Conservative Republican governor Ron De Santis has told the state’s pension fund managers that their primary goal is investment options that yield the highest return. Specifically, they should not consider ESG initiatives as part of this, he said.
He hailed the move as a victory, saying that Florida was “fighting back” against an ideological agenda imposed on it without a democratic mandate.
The state’s comptroller Glenn Hegar blacklisted ten asset management firms in late August. One of them was BlackRock Inc, the largest asset manager in the world. Over 350 mutual funds suffered the same fate.
The move was in response to these entities allegedly “boycotting” investments connected to fossil fuel production and gun manufacturing.
It means the listed firms are in danger of losing their right to business with Texas state institutions, pension funds, and local governments.
Will these states succeed?
Officials in Florida and Texas are making strong statements against ESG, but that may not matter much considering the tide of activity in the opposite direction.
Pension funds are at the centre of both states’ pushback. Still, the latest figures from financial service firm Morningstar Inc suggest that pension funds are the most active supporters of ESG in America.
“On average, public pension plans voted 90% of the time in favour of ESG shareholder resolutions,” the agency said after a round of nationwide research.
“ESG-focused funds averaged 85%.”
Bloomberg’s co-founder Matthew Winkler echoed this sentiment. Earlier this month, he wrote a scathing attack on DeSantis’ ESG stance, and claimed it would ultimately deprive his state of billions in investment opportunities.
“Whatever the flaws of ESG investing… there are few signs that the most rewarding trend for money managers worldwide is abating,” he said.
What does this mean?
Let’s first state the obvious; the anti-ESG movement is making its voice heard in the United States.
As a highly polarised society and a country where the free-market right has significant leeway over public policy, it’s no surprise that anti-ESG efforts can establish a strong base there.
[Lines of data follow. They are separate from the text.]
Lemma block_rank s n v : (1 <= n <= 4)%nat → lvs s = replicate n v → play_rank s = v.
Proof.
  intros Hn Hs. pose proof (rule_type _ _ (same_rule _ _ _ Hn Hs)) as H.
  rewrite (play_rank_first s _ H) by (by destruct n as [|[|[|[|[|n]]]]]).
  apply (rank_head s v n); [done|lia].
Qed.

(** A block or a straight above the turn beats it. *)
Lemma block_beats turn s n v w : (1 <= n <= 4)%nat →
  lvs turn = replicate n w → lvs s = replicate n v → w < v → beats turn s.
Proof.
  intros Hn Ht Hs Hv.
  pose proof (rule_type _ _ (same_rule _ _ _ Hn Ht)) as H1.
  pose proof (rule_type _ _ (same_rule _ _ _ Hn Hs)) as H2.
  right. rewrite H1, H2. split; [by destruct n as [|[|[|[|[|n]]]]]|]. right. split_and!.
  - by destruct n as [|[|[|[|[|n]]]]]; try lia.
  - done.
  - by rewrite (run_length _ _ _ Ht), (run_length _ _ _ Hs).
  - by rewrite (block_rank turn n w), (block_rank s n v).
Qed.

Lemma line_beats turn s b top top' n : (1 <= b <= 3)%nat → (less_line_count b 0 <= n)%nat →
  lvs turn = line_values b top n → lvs s = line_values b top' n → top < top' <= 14 → beats turn s.
Proof.
  intros Hb Hn Ht Hs Hv.
  pose proof (rule_type _ _ (line_rule turn b top n Hb Hn ltac:(lia) Ht)) as H1.
  pose proof (rule_type _ _ (line_rule s b top' n Hb Hn ltac:(lia) Hs)) as H2.
  right. rewrite H1, H2. split; [by destruct b as [|[|[|b]]]|]. right. split_and!.
  - by destruct b as [|[|[|b]]].
  - done.
  - by rewrite <-(lvs_length turn), <-(lvs_length s), Ht, Hs, !line_values_length.
  - rewrite (play_rank_first turn _ H1), (play_rank_first s _ H2) by (by destruct b as [|[|[|b]]]).
    destruct b as [|b]; [lia|]. destruct n as [|n]; [exfalso; unfold less_line_count in Hn; destruct b as [|[|]]; simpl in Hn; lia|].
    rewrite (first_of_line _ _ _ _ Ht), (first_of_line _ _ _ _ Hs). lia.
Qed.

(** ** The rocket *)

Lemma pack_value_unique c v : c ∈ m_cbCardData → (v = 78 ∨ v = 79) →
  GetCardLogicValue c = GetCardLogicValue v → c = v.
Proof.
  intros Hc Hv H. assert (Forall (λ c, (GetCardLogicValue c = 16 → c = 78) ∧
    (GetCardLogicValue c = 17 → c = 79)) m_cbCardData) as Hall by by_decide.
  rewrite Forall_forall in Hall. destruct (Hall c Hc) as [H1 H2].
  destruct Hv as [-> | ->]; [by apply H1|by apply H2].
Qed.
(* ===== verification/FrameInv.v ===== *)
(** The invariant of the frame: every seat and the item in it agree, a user has one
    seat, the user map finds him, and the tables are in one list each. *)
From Stdlib Require Import String.
From stdpp Require Import base list numbers option gmap strings pretty.
From Stdlib Require Import ZArith Lia.
From S2P Require Import Prelude GameDefine Frame.

#[local] Open Scope Z_scope.
#[local] Abbreviation length := List.length.

(** ** Reading what was written *)

Lemma item_set_eq a g f : (a < length (heap f))%nat → item (set_item a g f) a = g (item f a).
Proof.
  intros H. unfold item, set_item. cbn. rewrite list_lookup_alter_eq.
  by destruct (lookup_lt_is_Some_2 _ _ H) as [i ->].
Qed.

Lemma item_set_ne a b g f : a ≠ b → item (set_item a g f) b = item f b.
Proof. intros H. unfold item, set_item. cbn. by rewrite list_lookup_alter_ne. Qed.

Lemma heap_set a g f : length (heap (set_item a g f)) = length (heap f).
Proof. unfold set_item. cbn. apply length_alter. Qed.

(** An update that keeps a member of every item keeps it in the heap. *)
Lemma item_set_keeps {B} (p : Item → B) a g f b :
  (∀ i, p (g i) = p i) → p (item (set_item a g f) b) = p (item f b).
Proof.
  intros H. destruct (decide (a = b)) as [->|]; [|by rewrite item_set_ne].
  unfold item, set_item. cbn. rewrite list_lookup_alter_eq. destruct (heap f !! b); cbn; auto.
Qed.

Lemma seat_set_eq t c o f : (t < length (m_UserLists f))%nat → (c < length (seats f t))%nat →
  seat (set_seat t c o f) t c = o.
Proof.
  intros Ht Hc. unfold seat, seats, set_seat in *. cbn. rewrite list_lookup_alter_eq.
  destruct (lookup_lt_is_Some_2 _ _ Ht) as [row E]. rewrite E in *. cbn in *.
  by rewrite list_lookup_insert_eq.
Qed.

Lemma seat_set_ne t c o f t' c' : (t', c') ≠ (t, c) → seat (set_seat t c o f) t' c' = seat f t' c'.
Proof.
  intros H. unfold seat, seats, set_seat. cbn. destruct (decide (t = t')) as [->|].
  - rewrite list_lookup_alter_eq. destruct (m_UserLists f !! t') as [row|]; cbn; [|done].
    rewrite list_lookup_insert_ne; [done|]. congruence.
  - by rewrite list_lookup_alter_ne.
Qed.

Lemma seat_set_None t c f t' c' :
  seat (set_seat t c None f) t' c' = if decide ((t', c') = (t, c)) then None else seat f t' c'.
Proof.
  destruct (decide _) as [[= -> ->]|]; [|by apply seat_set_ne].
  unfold seat, seats, set_seat. cbn. rewrite list_lookup_alter_eq.
  destruct (m_UserLists f !! t) as [row|]; cbn; [|done].
  destruct (decide (c < length row)%nat).
  - by rewrite list_lookup_insert_eq.
  - by rewrite list_insert_ge, lookup_ge_None_2 by lia.
Qed.

Lemma seat_lt f t c a : seat f t c = Some a →
  (t < length (m_UserLists f))%nat ∧ (c < length (seats f t))%nat.
Proof.
  unfold seat, seats. intros H. destruct (m_UserLists f !! t) as [row|] eqn:E; cbn in *; [|done].
  split; [by eapply lookup_lt_Some|]. destruct (row !! c) eqn:Ec; [|done]. by eapply lookup_lt_Some.
Qed.

(** ** The invariant *)

Section Invariant.
Context (cfg : Config).

(** Table and chair numbers fit below [INVALID_TABLE] and [INVALID_CHAIR]. *)
Definition config_ok : Prop :=
  Z.of_nat (tableCount cfg) <= 65535 ∧ 0 < Z.of_nat (maxPlayerNum cfg) <= 65535.

Definition users (f : Frame) : list nat := m_FreeUserItemList f ++ m_UsedUserItemList f.
Definition androids (f : Frame) : list nat := m_AndroidUserItemFreeList f ++ m_AndroidUserItemUsedList f.
Lemma AddAndroid_inv info f : inv cfg f → new_android info f → inv cfg (AddAndroid info f).
Proof.
  intros Hf [Hpos Hnew]. set (x := new_item true <| m_userBaseInfo := info |>).
  set (n := length (heap f)). set (f' := AddAndroid info f).
  assert (n ∉ users f ++ androids f) as Hfresh by (intros H%(inv_heap _ _ Hf); unfold n in H; lia).
  assert (∀ b, b ≠ n → item f' b = item f b) as Hi.
  { intros b Hb. unfold item. cbn. destruct (decide (b < n)%nat); [by rewrite lookup_app_l|].
    rewrite lookup_app_r, (lookup_ge_None_2 (heap f)) by (unfold n in *; lia).
    by rewrite lookup_ge_None_2 by (simpl; unfold n in *; lia). }
  assert (item f' n = x) as Hx.
  { unfold item, n. cbn. by rewrite lookup_app_r, Nat.sub_diag by lia. }
  assert (length (heap f') = S n) as Hlen by (cbn; rewrite length_app; simpl; unfold n; lia).
  assert (∀ a, a ∈ users f → a ≠ n) as Hu by (intros a Ha ->; set_solver).
  assert (∀ a, a ∈ androids f → a ≠ n) as Ha by (intros a Ha ->; set_solver).
  assert (androids f' ≡ₚ n :: androids f) as Hp.
  { unfold androids, f', AddAndroid. cbn. rewrite <- (assoc_L (++)). cbn. symmetry. apply Permutation_middle. }
  assert (∀ b, may_sit f b → b ≠ n) as Hm.
  { intros b Hb. unfold may_sit in Hb. destruct (m_isAndroidUser (item f b)).
    - apply Ha. unfold androids. set_solver.
    - apply Hu. unfold users. set_solver. }
  assert (m_isAndroidUser x = true ∧ GetUserId x = userId info ∧ nowhere x) as (X1 & X2 & X3) by done.
  clearbody x.
  split; try exact (inv_tables _ _ Hf); try exact (inv_rows _ _ Hf); try exact (inv_users _ _ Hf);
    try exact (inv_lists _ _ Hf); try exact (inv_free_tables _ _ Hf).
  - rewrite Hp. constructor; [set_solver|apply (inv_androids _ _ Hf)].
  - intros a. rewrite Hp, Hlen. change (users f') with (users f). intros Hin.
    destruct (decide (a = n)) as [->|]; [lia|]. assert (a < n)%nat; [|lia].
    apply (inv_heap _ _ Hf). set_solver.
  - intros a Hin. rewrite Hi by (by apply Hu). by apply (inv_user_kind _ _ Hf).
  - intros a. rewrite Hp. intros [->|Hin]%elem_of_cons; [rewrite Hx, X1, X2; done|].
    rewrite Hi by (by apply Ha). by apply (inv_android_kind _ _ Hf).
  - intros a b. rewrite Hp. intros [->|Hin]%elem_of_cons [->|Hin']%elem_of_cons; [done|..].
    + rewrite Hx, X2, Hi by (by apply Ha). intros Heq. by destruct (Hnew b).
    + rewrite Hx, X2, Hi by (by apply Ha). intros Heq. by destruct (Hnew a).
    + rewrite !Hi by (by apply Ha). by apply (inv_android_ids _ _ Hf).
  - intros t c b Hb. pose proof (inv_seat _ _ Hf t c b Hb) as (H1 & H2 & H3 & H4).
    unfold sits, may_sit in *. rewrite Hi by (by apply Hm). done.
  - intros u b Hb. destruct (inv_map _ _ Hf u b Hb) as [H1 H2].
    rewrite Hi by (apply Hu; unfold users; set_solver). done.
  - intros b. destruct (decide (b = n)) as [->|Hb]; [left; by rewrite Hx|].
    rewrite Hi by done. apply (inv_loose _ _ Hf).
Qed.
(** What [RoomSitChair] does when the table has a free chair: [g] is the state the
    game of the table is told about. *)
Lemma RoomSitChair_sits t a f c0 : length (m_UserLists f) = tableCount cfg →
  length (seats f t) = maxPlayerNum cfg → (t < tableCount cfg)%nat → (a < length (heap f))%nat →
  0 < GetUserId (item f a) → (c0 < maxPlayerNum cfg)%nat → seat f t c0 = None →
  ∃ c g, (c < maxPlayerNum cfg)%nat ∧ seat f t c = None ∧ seat g t c = Some a ∧
    GetUserId (item g a) = GetUserId (item f a) ∧ m_userStatus (item g a) = sSit ∧
    (∀ t' c', (t', c') ≠ (t, c) → seat g t' c' = seat f t' c') ∧
    (∀ b, b ≠ a → item g b = item f b) ∧ fst (RoomSitChair cfg t a f) = true ∧
    let f' := snd (RoomSitChair cfg t a f) in
    let h := run_acts cfg t (sink_OnUserEnter t (GetUserId (item f a))) g in
    heap f' = heap h ∧ m_UserLists f' = m_UserLists h.
Proof.
  intros Hl Hrow Ht Ha Hid Hc0 Hn. unfold RoomSitChair.
  replace (GetUserId (item f a) <=? 0) with false by (symmetry; by apply Z.leb_gt).
  match goal with |- context [free_chair cfg t ?s f] =>
    destruct (free_chair_total cfg t s f c0 Hc0 Hn) as [c Ec]; rewrite Ec end.
  apply (free_chair_some cfg Hcfg) in Ec as [Hc Hs].
  match goal with |- context [OnUserEnterAction cfg t a ?g] => set (g0 := g); exists c, g0 end.
  assert (GetUserId (item g0 a) = GetUserId (item f a)) as Hu.
  { unfold g0. rewrite (item_set_keeps GetUserId) by done.
    apply (item_set_keeps GetUserId a (sit_at t c)). done. }
  split; [done|]. split; [done|]. split_and!.
  - apply seat_set_eq; cbn; [by rewrite Hl|].
    change (c < length (seats f t))%nat. by rewrite Hrow.
  - done.
  - unfold g0. rewrite item_set_eq; [done|]. cbn. by rewrite length_alter.
  - intros t' c' Hne. unfold g0.
    by apply (seat_set_ne t c (Some a) (set_item a (sit_at t c) f)).
  - intros b Hb. unfold g0. rewrite item_set_ne by done. by apply (item_set_ne a).
  - done.
  - cbn [snd]. unfold OnUserEnterAction. rewrite Hu. by destruct (negb _).
  - cbn [snd]. unfold OnUserEnterAction. rewrite Hu. by destruct (negb _).
Qed.

End Outcome.
(* ===== verification/FrameDdz.v ===== *)
(** The frame under the Dou Dizhu table: the calls the game model makes on its own list
    of users are refined by the frame, for the table of the game and no other. *)
From Stdlib Require Import String.
From stdpp Require Import base list numbers option gmap strings pretty relations.
From Stdlib Require Import ZArith Lia.
From S2P Require Import Prelude GameDefine DdzTable Frame FrameInv FrameSteps FrameProps.

#[local] Open Scope Z_scope.
#[local] Abbreviation length := List.length.

Section Refinement.
Context (cfg : Config) (Hcfg : config_ok cfg) (Hthree : maxPlayerNum cfg = 3%nat).
Implicit Types f : Frame.

(** What the game reads of an item. *)
Definition user_of (i : Item) : User :=
  MkUser (GetUserId i) (m_userStatus i) (m_isAndroidUser i) (userScore (m_userBaseInfo i)).

Definition user_at (f : Frame) (t c : nat) : option User := a ← seat f t c; Some (user_of (item f a)).

(** The users of table [t], as the game sees them. *)
Definition view (f : Frame) (t : nat) : list (option User) := map (user_at f t) (seq 0 3).

(** The game model [tb] stands at table [t] of the frame. *)
Definition stands (tb : Table) (t : nat) (f : Frame) : Prop :=
  DdzTable.seats tb = view f t ∧ m_cbGameStatuses f !! t = Some (frameStatus tb).

(** A call of the game on its own users. *)
Definition ddz_act (tb : Table) (x : Act) : Table :=
  match x with
  | AClearTableUser chair => DdzTable.ClearTableUser tb chair
  | ASetUserStatus chair s => DdzTable.set_status tb chair s
  | ASetTrustship _ _ => tb
  | ASetUserScore chair z =>
      match DdzTable.GetTableUserItem tb chair with
      | Some u => DdzTable.set_user tb chair (Some (u <| u_score := z |>))
      | None => tb
      end
  | ASetGameStatus s => tb <| frameStatus := s |>
  end.

Lemma view_ext f f' t : (∀ c, (c < 3)%nat → user_at f' t c = user_at f t c) → view f' t = view f t.
Proof. intros H. unfold view. cbn. by rewrite !H by lia. Qed.

Lemma view_insert f f' t c o : (c < 3)%nat → user_at f' t c = o →
  (∀ c', c' ≠ c → user_at f' t c' = user_at f t c') → view f' t = <[c := o]> (view f t).
Proof.
  intros Hc Ho Hne. unfold view. destruct c as [|[|[|c]]]; [..|lia]; cbn; rewrite Ho, !Hne by lia; done.
Qed.

(** A look at a chair: the same user on both sides. *)
Lemma stands_lookup tb t f chair : stands tb t f →
  DdzTable.GetTableUserItem tb chair = a ← GetTableUserItem cfg t chair f; Some (user_of (item f a)).
Proof.
  intros [Hs _]. unfold DdzTable.GetTableUserItem, GetTableUserItem. rewrite Hthree, Hs.
  destruct (_ && _) eqn:E; [|done]. breflect. unfold view, DdzTable.idx.
  assert (Z.to_nat chair < 3)%nat as Hc by lia. clear -Hc.
  destruct (Z.to_nat chair) as [|[|[|c]]]; [done..|lia].
Qed.

(** An update of one item by a user's call. *)
Lemma stands_update tb t f chair a g u : inv cfg f → stands tb t f →
  GetTableUserItem cfg t chair f = Some a → user_of (g (item f a)) = u →
  stands (DdzTable.set_user tb chair (Some u)) t (set_item a g f) ∧
  ∀ t', t' ≠ t → view (set_item a g f) t' = view f t'.
Proof.
  intros Hf [Hs Hst] Ha Hu. apply GetTableUserItem_seat in Ha as [Ha Hr]. rewrite Hthree in Hr.
  assert (a < length (heap f))%nat as Hlt.
  { destruct (inv_seat _ _ Hf _ _ _ Ha) as (_ & _ & _ & Hm). apply (inv_heap _ _ Hf).
    unfold may_sit, users, androids in *. destruct (m_isAndroidUser (item f a)); set_solver. }
  assert (∀ t' c', (t', c') ≠ (t, Z.to_nat chair) → user_at (set_item a g f) t' c' = user_at f t' c') as Hne.
  { intros t' c' Hne. unfold user_at. change (seat (set_item a g f) t' c') with (seat f t' c').
    destruct (seat f t' c') as [b|] eqn:Eb; [|done]. cbn. rewrite item_set_ne; [done|].
    intros <-. apply Hne. by apply (seat_unique cfg f _ _ _ _ a). }
  split; [split; [|done]|].
  - cbn. rewrite Hs. symmetry. apply view_insert; [unfold DdzTable.idx; lia| |].
    + unfold user_at, DdzTable.idx. change (seat (set_item a g f)) with (seat f). rewrite Ha. cbn. by rewrite item_set_eq, Hu.
    + intros c' Hc'. apply Hne. intros [= ->]. done.
  - intros t' Ht'. apply view_ext. intros c' _. apply Hne. congruence.
Qed.

Lemma OnUserStandup_status t a f : m_cbGameStatuses (snd (OnUserStandup t a f)) = m_cbGameStatuses f.
Proof.
  unfold OnUserStandup. destruct (_ || _); [done|]. destruct (isPlaying _); [done|]. cbn [snd].
  match goal with |- context [set_item a ?g ?f1] => assert (m_cbGameStatuses f1 = m_cbGameStatuses f) as E1 end.
  { destruct (negb _); [unfold DeleteUserItem|unfold DeleteAndroidUserItem];
      by destruct (list_find _ _) as [[]|]. }
  destruct (_ <? _); exact E1.
Qed.

Lemma stands_clear tb t f chair : inv cfg f → stands tb t f →
  stands (DdzTable.ClearTableUser tb chair) t (ClearTableUser cfg t chair f) ∧
  ∀ t', t' ≠ t → view (ClearTableUser cfg t chair f) t' = view f t'.
Proof.
  intros Hf Hs. unfold DdzTable.ClearTableUser, ClearTableUser. rewrite (stands_lookup tb t f chair Hs).
  destruct (GetTableUserItem cfg t chair f) as [a|] eqn:Ea; [|by destruct (_ && _)].
  pose proof (GetTableUserItem_seat _ _ _ _ _ Ea) as [Ha Hr]. rewrite Hthree in Hr.
  replace (negb (chair =? INVALID_CHAIR) && (chair <? Z.of_nat (maxPlayerNum cfg))) with true.
  2: { symmetry. rewrite Hthree. apply andb_true_iff. unfold INVALID_CHAIR.
       split; [apply negb_true_iff, Z.eqb_neq|apply Z.ltb_lt]; lia. }
  destruct (inv_seat _ _ Hf _ _ _ Ha) as (_ & _ & Hid & _). cbn -[Z.eqb OnUserStandup].
  replace (GetUserId (item f a) =? 0) with false by (symmetry; apply Z.eqb_neq; lia). cbn [orb].
  fold (isPlaying (item f a)). destruct (isPlaying (item f a)) eqn:Hp.
  { unfold OnUserStandup. rewrite Hp. by destruct (_ || _). }
  pose proof (OnUserStandup_left cfg t (Z.to_nat chair) a f Hcfg Hf Ha Hp) as Hl.
  pose proof (OnUserStandup_status t a f) as Hst.
  set (f' := snd (OnUserStandup t a f)) in *. clearbody f'.
  assert (∀ t' c', (t', c') ≠ (t, Z.to_nat chair) → user_at f' t' c' = user_at f t' c') as Hne.
  { intros t' c' Hne. unfold user_at. rewrite (ls_seat _ _ _ _ _ Hl).
    destruct (decide _) as [|]; [done|]. destruct (seat f t' c') as [b|] eqn:Eb; [|done]. cbn.
    rewrite (ls_item _ _ _ _ _ Hl); [done|]. intros ->. apply Hne. by apply (seat_unique cfg f _ _ _ _ a). }
  split; [split|].
  - cbn. rewrite (proj1 Hs). symmetry. apply view_insert; [unfold DdzTable.idx; lia| |].
    + unfold user_at, DdzTable.idx. rewrite (ls_seat _ _ _ _ _ Hl). by rewrite decide_True.
    + intros c' Hc'. apply Hne. intros [= ->]. done.
  - cbn. rewrite Hst. apply Hs.
  - intros t' Ht'. apply view_ext. intros c' _. apply Hne. congruence.
Qed.

Lemma stands_act tb t f x : inv cfg f → stands tb t f →
  stands (ddz_act tb x) t (run_act cfg t f x) ∧
  ∀ t', t' ≠ t → view (run_act cfg t f x) t' = view f t'.
Proof.
  intros Hf Hs. destruct x as [chair|chair s|chair b|chair z|s]; cbn [ddz_act run_act].
  - by apply stands_clear.
  - unfold DdzTable.set_status. rewrite (stands_lookup _ _ _ chair Hs).
    destruct (GetTableUserItem cfg t chair f) as [a|] eqn:Ea; [|done]. by apply stands_update.
  - destruct (GetTableUserItem cfg t chair f) as [a|] eqn:Ea; [|done].
    assert (∀ t' c, user_at (set_item a (λ i, i <| m_trustShip := b |>) f) t' c = user_at f t' c) as H.
    { intros t' c. unfold user_at. change (seat (set_item a ?g f)) with (seat f).
      destruct (seat f t' c) as [b'|]; [|done]. cbn. by rewrite (item_set_keeps user_of). }
    split; [split; [|apply Hs]|].
    + rewrite (proj1 Hs). symmetry. apply view_ext. intros c _. apply H.
    + intros t' _. apply view_ext. intros c _. apply H.
  - rewrite (stands_lookup _ _ _ chair Hs).
    destruct (GetTableUserItem cfg t chair f) as [a|] eqn:Ea; [|done]. by apply stands_update.
  - split; [split|done]; [apply Hs|]. cbn. destruct Hs as [_ Hst].
    rewrite list_lookup_insert_eq; [done|]. by eapply lookup_lt_Some.
Qed.

End Refinement.

(** C21. The frame refines the users of the game model.  When a Dou Dizhu table of the
    model stands at table [t] of a reachable state, then after any sequence of calls of
    the game (clearing a chair, setting a status, a score, the status of the game) it
    still stands there: both sides hold the same users with the same status and score;
    and no other table has changed. *)
Theorem ddz_frame_refinement cfg f tb t xs : config_ok cfg → maxPlayerNum cfg = 3%nat →
  reachable cfg f → stands tb t f →
  stands (foldl ddz_act tb xs) t (run_acts cfg t xs f) ∧
  ∀ t', t' ≠ t → view (run_acts cfg t xs f) t' = view f t'.
Proof.
  intros Hcfg H3 Hr Hs. pose proof (frame_reachable_inv _ _ Hcfg Hr) as Hf. clear Hr.
  unfold run_acts. revert tb f Hf Hs. induction xs as [|x xs IH]; intros tb f Hf Hs; [done|].
  cbn [foldl]. destruct (stands_act cfg Hcfg H3 tb t f x Hf Hs) as [Hs1 Hv1].
  destruct (IH (ddz_act tb x) (run_act cfg t f x)) as [Hs2 Hv2]; [by apply run_act_inv|done|].
  split; [done|]. intros t' Ht'. by rewrite Hv2, Hv1.
Qed.

(** A Dou Dizhu table where users 7 and 9 of the small room sit. *)
Definition demo_table : Table :=
  MkTable 0 0 0 [] 0 false 0 false 0 0 [] 0 0 [] [] 0 0 [] [] [] [] [] [] [] [] GAME_SCENE_FREE [] 0
    false false [] 0 0 0 STATUS_INIT
    [Some (MkUser 7 sSit false 1000); Some (MkUser 9 sSit false 1000); None] 0 [].

Lemma ddz_frame_refinement_witness :
  stands (foldl ddz_act demo_table [ASetUserStatus 1 sReady; AClearTableUser 0]) 0
    (run_acts demo_config 0 [ASetUserStatus 1 sReady; AClearTableUser 0] demo).
Proof.
  refine (proj1 (ddz_frame_refinement demo_config demo demo_table 0
    [ASetUserStatus 1 sReady; AClearTableUser 0] demo_ok eq_refl demo_reachable _)).
  split; reflexivity.
Defined.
Secondly, these events are further signs that ESG will be swept entirely into the exhausting battle between left and right in the world’s biggest economy.
Just as with firearms, LGBTQ+ issues, universal healthcare, university tuition and election integrity – American voters will either be pro or anti, with little room for moderated voices in between.
Given the federal nature of the US, this will likely lead to a situation where firms and investors supporting ESG will find themselves embraced in some states and shunned in others.
In terms of scale, multiple anti-ESG individuals have singled out BlackRock Inc as an enemy – and BlackRock is the world’s largest investor. Ergo, opponents don’t have a problem risking engagement with the most immense financial opportunities.
So should boards and companies continue to focus on ESG?
It’s an uncertain environment, for sure. Backlash is growing against the movement, which, at the same time, has its own problems with suspected green-washing and other face-saving activities.
But ultimately, we should distinguish rhetoric from reality. Politicians on the right criticise ESG, claiming investment is forced there instead of other areas with great monetary potential.
But behind the scenes, figures would suggest that there is significant potential in ESG and likely will be in future.
The pushback is also quite marginalised on a global scale. The US is a significant home base for ESG opponents, but many of the companies they target also operate in jurisdictions friendlier to ESG, like the EU.
The ESG focus in these jurisdictions is unlikely to fade anytime soon, so it would suggest that the targeted organisations continue as planned despite legal pushback from right-leaning areas.
In other words, companies look set to proceed with or without the blessing of ESG critics.